:: WHAT YOU NEED TO DO ::
The listing below holds a line with "(svc : ConcurrencyService)" and a line with "(None, _) => Return (Some ∅)". Reproduce those two lines exactly, plus everything between them.

:: SUPPLIED MATERIAL ::
(** Room is made by dropping what has expired, then arbitrary entries, here in the order of the
    map, until fewer than the maximum are left. *)
Definition makeRoom (now : Z) (m : gmap string cachedAccountLoadBatch) : gmap string cachedAccountLoadBatch :=
  if Z.of_nat (size m) <? maxAccountLoadBatchCacheEntries then m else
  let m := filter (fun p : string * cachedAccountLoadBatch => now < cached_expiresAt p.2) m in
  let excess := (size m + 1 - Z.to_nat maxAccountLoadBatchCacheEntries)%nat in
  foldr delete m (map fst (take excess (map_to_list m))).

Definition storeCachedAccountLoadBatch (key : string) (loadMap : gmap Z LoadInfo) (expiresAt now : Z)
    (svc : ConcurrencyService) : unit * ConcurrencyService :=
  (tt, svc <| cs_loadCache := <[key := MkCachedLoad loadMap expiresAt]> (makeRoom now (cs_loadCache svc)) |>).

(** [accounts]: the ids with their maximal concurrency.  Concurrent calls for the same batch share
    the fetch of the first one. *)
Definition getAccountsLoadBatch (accounts : list (Z * Z)) (allowCache : bool)
    : proc (option (gmap Z LoadInfo)) :=
  match accounts with
  | [] => Return (Some ∅)
  | _ =>
    atomic state <- (fun svc => ((cs_cache svc, cs_loadCacheTTL svc), svc)) in
    match state with
    | (None, _) => Return (Some ∅)
    | (Some c, ttl) =>
      if (negb allowCache || (ttl <=? 0))%bool then asking (ConcurrencyCache.GetAccountsLoadBatch c accounts) else
      let key := accountLoadBatchCacheKey accounts in
      withClock (fun now =>
        atomic cached <- getCachedAccountLoadBatch key now in
        match cached with
        | Some loadMap => Return (Some loadMap)
        | None =>
          withClock (fun now =>
            atomic cached <- getCachedAccountLoadBatch key now in
            match cached with
            | Some loadMap => Return (Some loadMap)
            | None =>
              do fetched <- asking (ConcurrencyCache.GetAccountsLoadBatch c accounts) in
              match fetched with
              | None => Return None
              | Some loadMap =>
                withClock (fun later =>
                  atomic _ <- storeCachedAccountLoadBatch key loadMap (now + ttl) later in
                  Return (Some loadMap))
              end
            end)
        end)
    end
  end.

Definition GetAccountsLoadBatch (accounts : list (Z * Z)) : proc (option (gmap Z LoadInfo)) :=
  getAccountsLoadBatch accounts true.

Definition GetAccountsLoadBatchFresh (accounts : list (Z * Z)) : proc (option (gmap Z LoadInfo)) :=
  getAccountsLoadBatch accounts false.

Definition GetUsersLoadBatch (users : list (Z * Z)) : proc (option (gmap Z LoadInfo)) :=
  atomic cache <- getCache in
  match cache with
  | None => Return (Some ∅)
  | Some c => asking (ConcurrencyCache.GetUsersLoadBatch c users)
  end.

:: PROBLEM SOLUTION ::
    (svc : ConcurrencyService) : unit * ConcurrencyService :=
  (tt, svc <| cs_loadCache := <[key := MkCachedLoad loadMap expiresAt]> (makeRoom now (cs_loadCache svc)) |>).

(** [accounts]: the ids with their maximal concurrency.  Concurrent calls for the same batch share
    the fetch of the first one. *)
Definition getAccountsLoadBatch (accounts : list (Z * Z)) (allowCache : bool)
    : proc (option (gmap Z LoadInfo)) :=
  match accounts with
  | [] => Return (Some ∅)
  | _ =>
    atomic state <- (fun svc => ((cs_cache svc, cs_loadCacheTTL svc), svc)) in
    match state with
    | (None, _) => Return (Some ∅)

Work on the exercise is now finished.